His intensity had startled them a little. Nobody said anything until Handy McKay, speaking very quietly, said, "That's not like you."

What kind of shit was this? Parker had expected a back-up from Handy, not questions. He said, "What's not like me?"

"A couple things," Handy said. "For one, to go to all this trouble for someone else. Grofield, me, anybody. We all of us here know we got to take care of ourselves. We're not the Travelers Aid Society. You, too. And the same with Grofield. What happens to him is up to him."

"Not when they send him to me piece by piece," Parker said. "If they kill him, that's one thing. If they turn him over to the law, get him sent up, that's his lookout. But these bastards rang me in on it."

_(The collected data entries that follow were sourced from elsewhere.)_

(* ===== verification/ConfirmationPolicy.v ===== *)
(** The policy core of the LongMem confirmation lane:
    [apps/platform/ditto/api_server/confirmation_bundles.py].

    Which submissions are confirmed, the lifecycle of a bundle, and the daily
    budget as compare-and-swap arithmetic.  A frozen dataclass is a record whose
    [__post_init__] is a checking function; [replace] copies a record and runs
    the check again.  The theorems about the selection are here; the budget and
    the lifecycle are the specification the database layer is compared with in
    [ConfirmationRefinement]. *)
From Stdlib Require Import ZArith Lia.
From stdpp Require Import base list strings sorting pretty.
From S2P Require Import Prelude Binary64 PyText.

#[local] Open Scope string_scope.
#[local] Open Scope Z_scope.

(** [CONFIRMATION_BENCH_VERSIONS] and [supports_confirmation] of
    [ditto_screening_protocol/bench_v9.py]. *)
Definition CONFIRMATION_BENCH_VERSIONS : list Z := [9; 10; 11; 12; 13; 14; 15; 16; 17].
Definition supports_confirmation (bench_version : Z) : bool :=
  bool_decide (bench_version ∈ CONFIRMATION_BENCH_VERSIONS).

Inductive ConfirmationMode := OFF | SHADOW | ENFORCE.
Inductive ConfirmationEligibilityMode := RANK | SCORE_THRESHOLD.
Inductive ConfirmationState :=
  BASE_ONLY | BLOCKED_BUDGET | PENDING | LEASED | FAILED | COMPLETED | SUPERSEDED.
Inductive ReservationState := RESERVED | SETTLED.

#[global] Instance mode_eq_dec : EqDecision ConfirmationMode.
Proof. solve_decision. Defined.
#[global] Instance eligibility_eq_dec : EqDecision ConfirmationEligibilityMode.
Proof. solve_decision. Defined.
#[global] Instance state_eq_dec : EqDecision ConfirmationState.
Proof. solve_decision. Defined.
#[global] Instance reservation_state_eq_dec : EqDecision ReservationState.
Proof. solve_decision. Defined.

Definition mode_value (m : ConfirmationMode) : string :=
  match m with OFF => "off" | SHADOW => "shadow" | ENFORCE => "enforce" end.
Definition eligibility_value (m : ConfirmationEligibilityMode) : string :=
  match m with RANK => "rank" | SCORE_THRESHOLD => "score_threshold" end.
Definition state_value (s : ConfirmationState) : string :=
  match s with
  | BASE_ONLY => "base_only" | BLOCKED_BUDGET => "blocked_budget" | PENDING => "pending"
  | LEASED => "leased" | FAILED => "failed" | COMPLETED => "completed"
  | SUPERSEDED => "superseded"
  end.

(** * Field checks *)

Definition _require_sha256 (value label : string) : result unit :=
  require (digest_text value) (ConfirmationPolicyError (label +:+ " must be 64 lowercase hex chars")).

Definition in_range (value minimum maximum : Z) : bool := (minimum <=? value) && (value <=? maximum).
Definition _require_int_between (name : string) (value minimum maximum : Z) : result unit :=
  require (in_range value minimum maximum)
    (ConfirmationPolicyError (name +:+ " must be between " +:+ pretty minimum +:+ " and " +:+ pretty maximum)).

(** [minimum] and [maximum] are the small integers the calls pass; the message
    writes them as floats. *)
Definition finite_between (value : F64) (minimum maximum : Z) : bool :=
  isfinite value && fleb (of_int minimum) value && fleb value (of_int maximum).
Definition _require_finite_between (name : string) (value : F64) (minimum maximum : Z) : result unit :=
  require (finite_between value minimum maximum)
    (ConfirmationPolicyError (name +:+ " must be finite and between " +:+ pretty minimum +:+ ".0 and "
       +:+ pretty maximum +:+ ".0")).

(** * Settings *)

Definition DEFAULT_TOP_N : Z := 5.
Definition MAX_TOP_N : Z := 10.
Definition DEFAULT_MIN_BASE_SCORE_MICROS : Z := 950000.
Definition MAX_DAILY_BUNDLE_CAP : Z := 1000.
Definition MAX_DAILY_DOLLAR_MICROUSD : Z := 2000000000.
Definition MAX_BUNDLE_REQUEST_CAP : Z := 100000.
Definition MAX_BUNDLE_TOKEN_CAP : Z := 100000000.
Definition DEFAULT_CHALLENGER_Z : F64 := flit 164 100.

Record ConfirmationProfileRef := {
  ref_revision : string;
  ref_checksum : string
}.
Definition check_profile_ref (p : ConfirmationProfileRef) : result unit :=
  require (negb (String.eqb (ref_revision p) "") && (Z.of_nat (String.length (ref_revision p)) <=? 128))
    (ConfirmationPolicyError "profile revision must contain 1-128 chars");;
  _require_sha256 (ref_checksum p) "profile checksum".

Record ConfirmationBundleSettings := {
  mode : ConfirmationMode;
  eligibility_mode : ConfirmationEligibilityMode;
  top_n : Z;
  min_base_score_micros : Z;
  daily_bundle_cap : Z;
  daily_dollar_cap_microusd : Z;
  per_bundle_request_cap : Z;
  per_bundle_token_cap : Z;
  profile : ConfirmationProfileRef;
  challenger_z : F64
}.

Definition check_settings (s : ConfirmationBundleSettings) : result unit :=
  _require_int_between "top_n" (top_n s) 1 MAX_TOP_N;;
  _require_int_between "min_base_score_micros" (min_base_score_micros s) 0 1000000;;
  _require_int_between "daily_bundle_cap" (daily_bundle_cap s) 0 MAX_DAILY_BUNDLE_CAP;;
  _require_int_between "daily_dollar_cap_microusd" (daily_dollar_cap_microusd s) 0 MAX_DAILY_DOLLAR_MICROUSD;;
  _require_int_between "per_bundle_request_cap" (per_bundle_request_cap s) 1 MAX_BUNDLE_REQUEST_CAP;;
  _require_int_between "per_bundle_token_cap" (per_bundle_token_cap s) 1 MAX_BUNDLE_TOKEN_CAP;;
  _require_finite_between "challenger_z" (challenger_z s) 0 3;;
  require (bool_decide (mode s = OFF) ||
      negb ((daily_bundle_cap s =? 0) || (daily_dollar_cap_microusd s =? 0)))
    (ConfirmationPolicyError "shadow/enforce mode requires positive daily bundle and dollar caps").

(** * Candidates *)

Record ConfirmationCandidate := {
  agent_id : string;
  owner_id : string;
  artifact_sha256 : string;
  bench_version : Z;
  base_composite : F64;
  base_stderr : option F64;
  first_seen : datetime;
  confirmation_state : ConfirmationState;
  full_composite : option F64
}.

Definition aware (t : datetime) : bool := match t with Aware _ => true | Naive _ => false end.
(** [t.astimezone(UTC)] of an aware [datetime], which every candidate has. *)
Definition instant_of (t : datetime) : Z := match t with Aware i => i | Naive w => w end.

Definition optional_finite (name : string) (value : option F64) : result unit :=
  match value with Some v => _require_finite_between name v 0 1 | None => Ok tt end.

Definition check_candidate (c : ConfirmationCandidate) : result unit :=
  require (negb (String.eqb (agent_id c) "") && negb (String.eqb (owner_id c) ""))
    (ConfirmationPolicyError "candidate agent and owner ids are required");;
  _require_sha256 (artifact_sha256 c) "artifact sha256";;
  _require_int_between "bench_version" (bench_version c) 1 1000000;;
  _require_finite_between "base_composite" (base_composite c) 0 1;;
  optional_finite "base_stderr" (base_stderr c);;
  optional_finite "full_composite" (full_composite c);;
  require (aware (first_seen c)) (ConfirmationPolicyError "first_seen must be timezone-aware").

(** [0.0 <= x <= 1.0] *)
Definition unit_range (x : F64) : bool := fleb (Fin 0) x && fleb x (of_int 1).

Definition full_confirmation_eligible (c : ConfirmationCandidate) : bool :=
  supports_confirmation (bench_version c) && bool_decide (confirmation_state c = COMPLETED) &&
  match full_composite c with Some x => isfinite x && unit_range x | None => false end.

Definition reward_eligible (c : ConfirmationCandidate) (m : ConfirmationMode) : bool :=
  if negb (supports_confirmation (bench_version c)) || negb (bool_decide (m = ENFORCE)) then true
  else full_confirmation_eligible c.

(** * The boards *)

Inductive ScoreAxis := Base | Full.

Definition axis_score (axis : ScoreAxis) (c : ConfirmationCandidate) : F64 :=
  match axis with
  | Base => base_composite c
  | Full => default (of_int (-1)) (full_composite c)
  end.

(** The key is [(-score, first_seen, agent_id)]. *)
Definition candidate_cmp (axis : ScoreAxis) : ConfirmationCandidate → ConfirmationCandidate → comparison :=
  cmp_then (cmp_desc (cmp_by fcompare (axis_score axis)))
    (cmp_then (cmp_by Z.compare (λ c, instant_of (first_seen c))) (cmp_by str_cmp agent_id)).

Definition before (axis : ScoreAxis) (a b : ConfirmationCandidate) : bool :=
  match candidate_cmp axis a b with Lt => true | _ => false end.

Definition keep_best (axis : ScoreAxis) (by_owner : list (string * ConfirmationCandidate))
    (c : ConfirmationCandidate) : list (string * ConfirmationCandidate) :=
  match dict_get (owner_id c) by_owner with
  | None => dict_set (owner_id c) c by_owner
  | Some current => if before axis c current then dict_set (owner_id c) c by_owner else by_owner
  end.

Definition _group_best (axis : ScoreAxis) (candidates : list ConfirmationCandidate)
    : list ConfirmationCandidate :=
  py_sorted (candidate_cmp axis) ((foldl (keep_best axis) [] candidates).*2).

(** * Selection *)

Inductive CutoffSource := ConfirmedFrontier | BaseFrontier | ScoreThreshold | NoCutoff.

Record CandidateSelection := {
  base_board : list ConfirmationCandidate;
  confirmed_board : list ConfirmationCandidate;
  selected : list ConfirmationCandidate;
  top_n_agent_ids : list string;
  challenger_agent_ids : list string;
  threshold_agent_ids : list string;
  missing_uncertainty_agent_ids : list string;
  cutoff : option ConfirmationCandidate;
  cutoff_source : CutoffSource
}.
Definition pending (s : CandidateSelection) : list ConfirmationCandidate :=
  filter (λ c, full_confirmation_eligible c = false) (selected s).

Definition confirmation_bench_version_error (subject : string) : string :=
  "confirmation " +:+ subject +:+ " require a benchmark carrying base evidence (" +:+
  String.concat ", " (map (λ v, "v" +:+ pretty v) CONFIRMATION_BENCH_VERSIONS) +:+ ")".

(** [round(x * 1_000_000)]: half to even. *)
Definition micros_of (x : F64) : Z :=
  match fmul x (of_int 1000000) with Fin a => rne a f64_one | _ => 0 end.

Section selection.
Context {LM : Libm}.

(** [(crosses, missing_required_uncertainty)] *)
Definition plausibly_crosses_base_cutoff (c cut : ConfirmationCandidate) (challenger_z : F64)
    : result (bool * bool) :=
  require (bench_version c =? bench_version cut)
    (ConfirmationPolicyError "cutoff comparison cannot mix bench versions");;
  _require_finite_between "challenger_z" challenger_z 0 3;;
  let gap := fsub (base_composite cut) (base_composite c) in
  if fleb gap (Fin 0) then Ok (true, false)
  else match base_stderr c, base_stderr cut with
       | Some a, Some b =>
           let tolerance := fmul challenger_z (fsqrt (fadd (libm_sq a) (libm_sq b))) in
           Ok (fleb gap tolerance, false)
       | _, _ => Ok (false, true)
       end.

Fixpoint sort_challengers (cut : ConfirmationCandidate) (challenger_z : F64)
    (rows : list ConfirmationCandidate)
    : result (list ConfirmationCandidate * list ConfirmationCandidate) :=
  match rows with
  | [] => Ok ([], [])
  | c :: rows' =>
      plausibly_crosses_base_cutoff c cut challenger_z ≫= λ '(crosses, missing),
      sort_challengers cut challenger_z rows' ≫= λ '(challengers, uncertain),
      Ok (if crosses : bool then (c :: challengers, uncertain)
          else if missing : bool then (challengers, c :: uncertain) else (challengers, uncertain))
  end.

Handy spread his hands, letting that point go. "The other thing," he said, "is revenge. I've never seen you do anything but play the hand you were dealt. Now all of a sudden you want a bunch of people dead."

Parker got to his feet. He'd been patient a long time, he'd explained things over and over, and now he was getting itchy. Enough was enough. "I don't care," he said." "I don't care if it's like me or not. These people nailed my foot to the floor, I'm going around in circles, I'm not getting anywhere. When was it like me to take lumps and just walk away? I'd like to burn this city to the ground, I'd like to empty it right out to the basements. And I don't want to talk about it any more, I want to do it. You're in, Handy, or you're out. I told you the setup, I told you what I want, I told you what you'll get for it. Give me a yes or a no."
(p.216)

Butcher's Moon is as big and expansive and all-encompassing as any noir or crime novel could ever be, working a territory defined not just by the prior Parker novels and other heist books, but the crooked-town novel from Red Harvest on and the mob novel in the vein of The Godfather. Stark takes everything he's built and learned and created in the prior fifteen Parker novels and pushes it all into the middle of the table, into one gigantic gamble that pays off, for Stark and the reader, just as well as it pays off for Parker.

Stark ended the Parker series after this book -- for two decades -- and it's clear why: he'd pushed the form as far as it could go, and threw in everything he could think of. Writing another caper novel after Butcher's Moon would have been going backwards, and Stark, like Parker, was a finely-tooled machine that would only go forward. This is easily the best book in a stellar series, though no one should read it first -- if you're strapped for time, read Slayground and Butcher's Moon together, but even the first sixteen Parker novels should take less reading time, and be vastly more entertaining, than some doorstop bestseller.